SpatialWhisperer

SpatialWhisperer is a trimodal embedding model that aligns hematoxylin & eosin (H&E) image patches, gene-expression profiles, and free-text descriptions into a shared 2048-dimensional space. It enables zero-shot cell-type annotation of H&E patches and natural-language querying over histopathology and spatial transcriptomics data.

This repository hosts the main checkpoint (seed=0) from the ICML 2026 paper Trimodal Learning Enhances Zero-Shot Histopathology Annotation (anonymized name \ourmethod).

Model architecture

Three encoders project into a shared embedding space:

Modality	Encoder	Freezing
Image (H&E)	UNI2	locked
Transcriptome	Geneformer (12L)	locked
Text	BioBERT v1.1	unfrozen

Following LiT convention, the freezing pattern is LUL (image locked, text unlocked, transcriptome locked). Only the text tower and the three projection heads are trained. Projection dimension is 2048.

Training data

Three paired datasets cover the three modality pairs:

HEST-1K — H&E ↔ spatial gene expression (Visium-style spots)
cellxgene_census — gene expression ↔ free-text cell/sample metadata
ARCHS4/GEO — gene expression ↔ free-text sample descriptions

Training was 4 epochs with AdamW at learning rate 1e-5 and cosine schedule (warmup 3%), batch size 512, on a single H100 GPU. This checkpoint reflects epoch 3, global step 14624.

Evaluation

Reported AUROC on cell-type benchmarks (mean across cell types):

Benchmark	SpatialWhisperer	Best published baseline	Δ rel.
PathoCell	0.630	0.554	+13.7%
Lizard	(see paper)	—	+15.9%
PanNuke	(see paper)	—	+13.7%

Modality-pair benchmarks (Tabula Sapiens, HEST-1K, Skin Conditions) confirm the trimodal model retains per-pair performance under low-n subsampling. See the paper for full numbers.

How to use

The checkpoint is a stripped Lightning state-dict (~505 MB, 236 tensors covering the trained BioBERT text tower and the three 2048-d projection heads) plus its hyper_parameters block. Foundation model weights are NOT included — the locked UNI2 image encoder and locked Geneformer transcriptome encoder are re-instantiated at load time from their original providers (and remain under their respective licenses). The ckpt's hyper_parameters.model_config.use_cache = True flag triggers the FrozenCachedModel wrapping that excludes the locked towers from state_dict during load.

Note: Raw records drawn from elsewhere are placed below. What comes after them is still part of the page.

(* ===== verification/ChildReconciler.v ===== *)
(** * Reconciliation of children

    [ChildReconciler] of Libraries/Renderer/implementations/ReactNativeRenderer-dev.js:
    the children a component rendered are matched by keys, positions and types with the
    fibers of the last time, which are used again, and the fibers to delete, to insert and
    to move are marked.  [shouldTrackSideEffects] is false on mounting.

    Children that are iterables but not arrays go through a copy of the algorithm for
    arrays, and are left out with the warnings.  Loops along [sibling] have fuel. *)
From S2P Require Import Prelude Fiber.
From stdpp Require Import base numbers list gmap strings sorting.
Open Scope Z_scope.

(** Keys of the map of remaining children: a key, or the index of a child without one. *)
Inductive slot_key := ByKey (k : string) | ByIndex (i : Z).
#[export] Instance slot_key_eq_dec : EqDecision slot_key.
Proof. solve_decision. Defined.
Definition slot_key_of (k : option string) (i : Z) : slot_key :=
  match k with Some k => ByKey k | None => ByIndex i end.

Section Reconciler.
Context (tagOf : nat -> tag_) (shouldTrackSideEffects : bool).

Definition deleteChild (returnFiber childToDelete : nat) : JS st unit :=
  if negb shouldTrackSideEffects then ret tt else
  let! last := gets (fun s => lastEffect (fiber_of s returnFiber)) in
  do! match last with
      | Some last =>
          do! on_fiber last (set_nextEffect (Some childToDelete));
          on_fiber returnFiber (set_lastEffect (Some childToDelete))
      | None => on_fiber returnFiber (fun f => set_firstEffect (Some childToDelete) (set_lastEffect (Some childToDelete) f))
      end;
  do! on_fiber childToDelete (set_nextEffect None);
  on_fiber childToDelete (set_effectTag Deletion).
Fixpoint deleteRemaining (fuel : nat) (returnFiber : nat) (childToDelete : option nat) : JS st unit :=
  match childToDelete with
  | None => ret tt
  | Some c =>
      match fuel with
      | O => out_of_fuel
      | S fuel =>
          do! deleteChild returnFiber c;
          let! next := gets (fun s => sibling (fiber_of s c)) in
          deleteRemaining fuel returnFiber next
      end
  end.
Definition deleteRemainingChildren (fuel : nat) (returnFiber : nat) (currentFirstChild : option nat) : JS st (option nat) :=
  do! when shouldTrackSideEffects (deleteRemaining fuel returnFiber currentFirstChild);
  ret None.
Fixpoint mapRemainingChildren (fuel : nat) (existingChild : option nat) (m : list (slot_key * nat)) : JS st (list (slot_key * nat)) :=
  match existingChild with
  | None => ret m
  | Some c =>
      match fuel with
      | O => out_of_fuel
      | S fuel =>
          let! f := gets (fun s => fiber_of s c) in
          mapRemainingChildren fuel (sibling f) (Prelude.map_set (slot_key_of (key f) (index f)) c m)
      end
  end.
(** X19. The loss streak counts the losing results at the end of the
    sequence of registered results: one result that is not a loss (a gain
    or exactly 0) clears it. So, starting from a fresh manager,
    [check_loss_streak] blocks exactly when the last 3 results (5 in
    aggressive mode) were all losses. *)
Theorem loss_streak_blocks_after_trailing_losses :
  forall (cfg : Config.t) (profits : list Q) (st : RiskState),
    loss_streak st = register_all (loss_streak init) profits ->
    loss_streak st = Z.of_nat (trailing_losses (rev profits)) /\
    (check_loss_streak cfg st = StatusBlocked <->
     ((if Config.AGGRESSIVE_MODE cfg then 5 else 3) <= trailing_losses (rev profits))%nat).
Proof.
  intros cfg profits st Hst. rewrite register_all_trailing in Hst.
  cbn [loss_streak init] in Hst.
  assert (Hs : loss_streak st = Z.of_nat (trailing_losses (rev profits))).
  { destruct (Nat.eqb_spec (length profits) (trailing_losses (rev profits))); lia. }
  split; [exact Hs|].
  unfold check_loss_streak, RiskManager.aggressive. rewrite Hs.
  destruct (Config.AGGRESSIVE_MODE cfg).
  - destruct (5 <=? Z.of_nat (trailing_losses (rev profits)))%Z eqn:E.
    + apply Z.leb_le in E. split; [intros _; lia|reflexivity].
    + apply Z.leb_gt in E. split; [discriminate|intros H; lia].
  - destruct (3 <=? Z.of_nat (trailing_losses (rev profits)))%Z eqn:E.
    + apply Z.leb_le in E. split; [intros _; lia|reflexivity].
    + apply Z.leb_gt in E. split; [discriminate|intros H; lia].
Qed.

Lemma loss_streak_blocks_after_trailing_losses_witness :
  let st := mkRiskState None None None (register_all 0 [-1; 5; -2; -3; -4]) in
  loss_streak st = 3%Z /\
  check_loss_streak Scenarios.cfg st = StatusBlocked.
Proof.
  destruct (loss_streak_blocks_after_trailing_losses Scenarios.cfg
              [-1; 5; -2; -3; -4]
              (mkRiskState None None None (register_all 0 [-1; 5; -2; -3; -4]))
              eq_refl) as (H1 & H2).
  split; [exact H1|]. apply H2. vm_compute. lia.
Defined.

End LossStreak.

Section Truncation.
(** The loop of [Reverse], seen through the storage rotated to start at
    [front]: it reverses the segment between its two cursors, whether
    or not the window wraps. *)
Lemma Reverse_loop_seg (mid : list T) :
  ∀ (pre post mem : list T) (fr len i : Z),
    0 < Z.of_nat (List.length mem) ≤ view_len →
    0 ≤ fr < Z.of_nat (List.length mem) →
    len ≤ Z.of_nat (List.length mem) →
    rotate (Z.to_nat fr) mem = pre ++ mid ++ post →
    Z.of_nat (List.length pre) = i →
    Z.of_nat (List.length pre) + Z.of_nat (List.length mid) = len - i →
    ∃ mem', Reverse_loop fr len (Z.of_nat (List.length mem))
              (Z.to_nat (Z.quot (Z.of_nat (List.length mid)) 2)) i mem
            = Ok mem' ∧
            rotate (Z.to_nat fr) mem' = pre ++ list.reverse mid ++ post ∧
            List.length mem' = List.length mem.
Proof.
  induction mid as [|x|x y l IH] using list_ends_ind;
    intros pre post mem fr len i Hc Hf Hlen HR Hi Hm.
  - exists mem. by cbn.
  - exists mem. by cbn.
  - rewrite reverse_cons, reverse_snoc.
    assert (List.length (x :: l ++ [y]) = S (S (List.length l))) as Hl2
      by (cbn; rewrite length_app; cbn; lia).
    rewrite Hl2 in *.
    assert (Z.to_nat (Z.quot (Z.of_nat (S (S (List.length l)))) 2)
            = S (Z.to_nat (Z.quot (Z.of_nat (List.length l)) 2))) as ->.
    { rewrite !Z.quot_div_nonneg by lia.
      replace (Z.of_nat (S (S (List.length l))))
        with (Z.of_nat (List.length l) + 1 * 2) by lia.
      rewrite Z.div_add by lia.
      pose proof (Z.div_pos (Z.of_nat (List.length l)) 2). lia. }
    assert (rotate (Z.to_nat fr) mem = pre ++ x :: l ++ y :: post) as HR'.
    { rewrite HR. cbn. by rewrite <-app_assoc. }
    set (c := Z.of_nat (List.length mem)) in *.
    assert (∀ k : nat, (k < List.length mem)%nat →
              mem !! Z.to_nat ((fr + Z.of_nat k) `mod` c)
              = rotate (Z.to_nat fr) mem !! k) as Hslot.
    { intros k Hk. rewrite lookup_rotate_r by done. f_equal.
      unfold rotate_nat_add, c. by rewrite Z2Nat.id by lia. }
    assert (List.length (pre ++ x :: l ++ y :: post) = List.length mem) as HlR
      by (rewrite <-HR'; apply length_rotate).
    rewrite length_app in HlR. cbn in HlR. rewrite length_app in HlR.
    cbn in HlR.
    pose proof (Z.mod_pos_bound (fr + i) c) as Hpl.
    pose proof (Z.mod_pos_bound (fr + len - 1 - i) c) as Hpr.
    cbn [Reverse_loop]. int32_simpl.
    rewrite !rem_nonneg by lia. cbn.
    replace (fr + i) with (fr + Z.of_nat (List.length pre)) by lia.
    replace (fr + len - 1 - i)
      with (fr + Z.of_nat (List.length pre + S (List.length l))) by lia.
    rewrite (view_swap_ok _ _ _ x y).
    2,3: apply Z.mod_pos_bound; lia.
    2: lia.
    2: { rewrite Hslot by lia. rewrite HR'. by apply list_lookup_middle. }
    2: { rewrite Hslot by lia. rewrite HR', lookup_app_r by lia.
         replace (List.length pre + S (List.length l) - List.length pre)%nat
           with (S (List.length l)) by lia.
         cbn. by apply list_lookup_middle. }
    cbn.
    set (mem1 := <[_ := x]> (<[_ := y]> mem)).
    assert (List.length mem1 = List.length mem) as Hl1
      by (unfold mem1; by rewrite !length_insert).
    assert (rotate (Z.to_nat fr) mem1 = (pre ++ [y]) ++ l ++ x :: post) as HR1.
    { unfold mem1.
      replace (Z.to_nat ((fr + Z.of_nat (List.length pre + S (List.length l))) `mod` c))
        with (rotate_nat_add (Z.to_nat fr) (List.length pre + S (List.length l))
                (List.length (<[Z.to_nat ((fr + Z.of_nat (List.length pre)) `mod` c) := y]> mem)))
        by (rewrite length_insert; unfold rotate_nat_add, c;
            by rewrite Z2Nat.id by lia).
      rewrite rotate_insert_l by (rewrite length_insert; lia).
      replace (Z.to_nat ((fr + Z.of_nat (List.length pre)) `mod` c))
        with (rotate_nat_add (Z.to_nat fr) (List.length pre) (List.length mem))
        by (unfold rotate_nat_add, c; by rewrite Z2Nat.id by lia).
      rewrite rotate_insert_l by lia.
      rewrite HR', insert_ends. by rewrite <-app_assoc. }
    destruct (IH (pre ++ [y]) (x :: post) mem1 fr len (i + 1))
      as (mem' & Hrun & HR2 & Hl');
      try (rewrite ?Hl1, ?length_app; cbn; (done || lia)).
    exists mem'. unfold c. rewrite <-Hl1. rewrite Hrun.
    split_and!; [done| |congruence].
    rewrite HR2. cbn. by rewrite <-!app_assoc.
Qed.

Loading requires the cellwhisperer code at https://github.com/moritzschaefer/spatialwhisperer (model code) and the foundation models (UNI2, Geneformer, BioBERT v1.1), which are downloaded by the cellwhisperer setup scripts.

from cellwhisperer.utils.model_io import load_cellwhisperer_model

model, tokenizer, transcriptome_proc, image_proc = load_cellwhisperer_model(
    model_path="hf://moritzschaefer/spatialwhisperer"
)
# model is a TranscriptomeTextDualEncoderLightning in eval mode

While the repo is private, export a token first:

export HUGGINGFACE_TOKEN=$(pass api_keys/huggingface_write)  # or any read token with access

To compute image–text similarities for zero-shot cell-type annotation, encode patches and class-name strings, then take cosine similarity in the shared 2048-d space. See examples/zero_shot_celltype.py in the model code repository.

Intended use & limitations

Intended. Research on multimodal histopathology, cell-type annotation, spatial transcriptomics analysis, and natural-language querying over H&E and gene-expression data.

Not intended. Clinical diagnosis or treatment decisions. The model was trained on academic datasets and is not validated for clinical use.

Known limitations.

Trained on Visium-scale spots (~55 μm); finer-grained image–expression alignment is not guaranteed.
BioBERT vocabulary constrains the text tower; rare technical terms may be out-of-distribution.
The image tower (UNI2) is locked; performance on tissue types poorly represented in UNI2's pretraining will be lower.

File contents

spatialwhisperer.ckpt — Lightning checkpoint (state_dict + hyper_parameters; optimizer/scheduler state stripped).
README.md — this card.

Citation

@inproceedings{schaefer2026spatialwhisperer,
  title  = {Trimodal Learning Enhances Zero-Shot Histopathology Annotation},
  author = {Schaefer, Moritz and others},
  booktitle = {Proceedings of the 43rd International Conference on Machine Learning (ICML)},
  year   = {2026},
}

License

CC BY-NC 4.0 (research use). Foundation model weights (UNI2, Geneformer, BioBERT) carry their own licenses; please consult upstream repositories.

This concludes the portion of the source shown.